皇後娘娘地位其實不差,可惜這位娘娘太過一板一眼,張誠覺得靠上她也沒什麼用,真要是自己出了什麼事,她搞不好還是第一個站出來責罰的,那還不如不靠過去。
如果張誠有當年張居正燒冷灶的風範,此刻他或許會選擇王恭妃,畢竟現在外廷高務實的敵對勢力莫過於心學派,而心學派是力推王恭妃之子朱常洛為太子的。
可惜張誠不愛燒冷灶,他覺得王恭妃在皇爺麵前實在說不上話,靠上她和自己把自己貶入冷宮沒什麼區彆,完全是明珠暗投。
若論寵愛,皇爺最寵愛的女子必然是鄭皇貴妃了,因此張誠決定投靠在鄭皇貴妃門下。
這個決定看起來相當正確,因為鄭皇貴妃上次因為高務實被皇帝訓斥了之後,一方麵決定不要去和高務實比重要性,另一方麵也暗暗反思,最後認為自己還是不能單靠個人聖眷維持低位。
即便始終不能弱了這份聖眷,但也要想方設法繼續擴大在皇帝心目中的好感,而這就需要有人幫把手了。
張誠作為司禮監的大璫之一,又不是黃孟宇、陳矩那種眾所周知的“高黨”,自然也是鄭皇貴妃拉攏的絕佳對象。
這下子自然一拍即合,張誠赫然有了後台,鄭皇貴妃赫然有了幫手。
事情到了這一步,本來就該告一段落了,然而張誠此時忽然發現自己好像還可以有其他更重要的作用,比如……為鄭皇貴妃和心學派之間牽線搭橋。

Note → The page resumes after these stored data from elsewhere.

(* ===== verification/Errors.v ===== *)
(** The error type every backend returns (crates/nessie-backend-core/src/error.rs),
    the identifiers it carries (attestation.rs, ids.rs), and the byte-stream
    sources ([std::io::Read]) the write paths consume. *)

From Stdlib Require Import ZArith Lia.
From stdpp Require Import base list countable.
From S2P Require Import Prelude Ordered Hex Digest.

Local Open Scope Z_scope.

(** ** Identifiers *)

(** Opaque signer identity and signature bytes; the text form is hex. *)
Record SignerId := mkSignerId { signer_bytes : list byte }.
Record Signature := mkSignature { signature_bytes : list byte }.

#[export] Instance SignerId_eq_dec : EqDecision SignerId.
Proof. solve_decision. Defined.
#[export] Instance SignerId_countable : Countable SignerId :=
  inj_countable' signer_bytes mkSignerId ltac:(by intros []).
#[export] Instance Signature_eq_dec : EqDecision Signature.
Proof. solve_decision. Defined.

Inductive HexIdError := mkHexIdError.

Definition signer_to_string (s : SignerId) : list byte := Hex.encode (signer_bytes s).
Definition signer_from_str (s : list byte) : result HexIdError SignerId :=
  ok_or (mkSignerId <$> Hex.decode s) mkHexIdError.

Lemma signer_roundtrip s : signer_from_str (signer_to_string s) = Ok s.
Proof. unfold signer_from_str, signer_to_string. rewrite Hex.decode_encode. by destruct s. Qed.

(** A UUID is an opaque 128-bit value; generating one is the [uuid] crate's job. *)
Definition Uuid : Type := N.
Definition VolumeUuid : Type := Uuid.
Definition SnapshotUuid : Type := Uuid.

(** ** [BackendError] *)

Inductive BackendError :=
| VolumeNotFound (v : VolumeUuid)
| SnapshotNotFound (volume : VolumeUuid) (snapshot : SnapshotUuid)
| BlobNotFound (d : Digest)
| AttestationUnverified (signer : SignerId)
| ActionResultConflict (action : Digest)
| VolumeExists (n : list byte)
| SnapshotExists (volume : VolumeUuid) (n : list byte)
| FeatureNotSupported (capability : list byte)
| InvalidArgument (msg : list byte)
| CommandTimeout (command : list byte) (after : Z)
| CommandFailed (command stderr : list byte)
| CapacityExceeded (used incoming capacity : Z)
| Underreplicated (confirmed required : nat)
| Internal (msg : list byte).

#[export] Instance BackendError_eq_dec : EqDecision BackendError.
Proof. solve_decision. Defined.

(** ** [std::io] *)

Inductive ErrorKind := NotFound | PermissionDenied | AlreadyExists | Interrupted | OtherKind.

Record io_error := mkIoError { ie_kind : ErrorKind; ie_display : list byte }.

#[export] Instance ErrorKind_eq_dec : EqDecision ErrorKind.
Proof. solve_decision. Defined.
#[export] Instance io_error_eq_dec : EqDecision io_error.
Proof. solve_decision. Defined.

(** [io::Error::other(msg)] *)
Definition io_other (msg : list byte) : io_error := mkIoError OtherKind msg.

(** A reader is the sequence of results its successive [read] calls return; a
    read of no bytes is end of input, and past the end of the list a reader is
    at end of input for ever. *)
Inductive read_ev := RData (b : list byte) | RErr (e : io_error).

Definition source : Type := list read_ev.

(** A source that hands out [data] in one read: a [Cursor] or a byte slice. *)
Definition cursor (data : list byte) : source := [RData data].

(** [Read::read_to_end]: collects up to the first empty read, retries an
    interrupted read, stops at any other error.  Returns what is left unread. *)
Fixpoint read_to_end (s : source) : result io_error (list byte) * source :=
  match s with
  | [] => (Ok [], [])
  | RData [] :: s' => (Ok [], s')
  | RData b :: s' =>
      let '(r, s'') := read_to_end s' in ((fun t => b ++ t) <$> r, s'')
  | RErr e :: s' =>
      if bool_decide (ie_kind e = Interrupted) then read_to_end s' else (Err e, s')
  end.

(** The chunks and outcome a loop of plain [read] calls sees (no retry). *)
Fixpoint read_loop (s : source) : list (list byte) * result io_error () * source :=
  match s with
  | [] => ([], Ok (), [])
  | RData [] :: s' => ([], Ok (), s')
  | RData b :: s' => let '(cs, r, s'') := read_loop s' in (b :: cs, r, s'')
  | RErr e :: s' => ([], Err e, s')
  end.

Lemma read_to_end_cursor data : read_to_end (cursor data) = (Ok data, []).
Proof. destruct data; simpl; [done|]. by rewrite app_nil_r. Qed.

(** On success both consumers saw the same bytes. *)
Lemma read_loop_to_end s cs s' :
  read_loop s = (cs, Ok (), s') -> read_to_end s = (Ok (concat cs), s').
Proof.
  revert cs s'. induction s as [|[[|x b]|e] s IH]; intros cs s'; simpl.
  - by intros [= <- <-].
  - by intros [= <- <-].
  - destruct (read_loop s) as [[cs1 r] s1]. intros [= <- -> <-].
    by rewrite (IH cs1 s1 eq_refl).
  - done.
Qed.

(** The readers only ever drop a prefix. *)
Lemma read_to_end_suffix s r s' :
  read_to_end s = (r, s') -> exists pre, s = pre ++ s'.
Proof.
  revert r s'. induction s as [|[[|x b]|e] s IH]; intros r s'; simpl.
  - intros [= <- <-]. by exists [].
  - intros [= <- <-]. by exists [RData []].
  - destruct (read_to_end s) as [r1 s1]. intros [= <- <-].
    destruct (IH r1 s1 eq_refl) as [pre ->]. by exists (RData (x :: b) :: pre).
  - case_bool_decide; [|intros [= <- <-]; by exists [RErr e]].
    intros H'. destruct (IH _ _ H') as [pre ->]. by exists (RErr e :: pre).
Qed.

這個想法乍一聽十分扯淡:心學派要推的太子是王恭妃之子朱常洛,鄭皇貴妃要推的太子自然是自己的兒子朱常洵,雙方的觀點南轅北轍,你牽什麼線,搭什麼橋?
但張誠不這麼看,他認為這雙方之間是有共同點的,共同點就在於他們的觀點都和高務實不同。
高務實主張的是等,等皇後有了嫡子,這些爭論就都沒有必要繼續存在了。
換句話說,高務實既不支持朱常洛,也不支持朱常洵。他既是心學派的對手,也是鄭皇貴妃的對手。
張誠思來想去,勸鄭皇貴妃同意立朱常洛為太子是肯定不可能的,這個女人受皇爺寵愛至斯,絕不可能放棄讓兒子成為皇帝的機會,所以她這邊沒有妥協的可能。
如果說要妥協,張誠覺得還是心學派方麵可以妥協,最起碼……朱常洛又不是他們的兒子,你再捧上天去,他將來繼位之後也不會稱你申時行或者王錫爵一句尚父、亞父。
所以張誠認為,如果要對抗高務實,繼而將黃孟宇和陳矩搞下去,最關鍵的勢力聯合就是心學派與鄭皇貴妃之間的聯合。至於他張大璫,那當然是最佳的粘合劑。
連通內外,舍我其誰!
於是張誠今日便派人悄悄送了請帖,邀請申大學士和王大學士來他的外宅一敘。
申時行、王錫爵如約而來,不過看起來麵色都很沉肅,與張誠見麵之時也看不出多少親熱。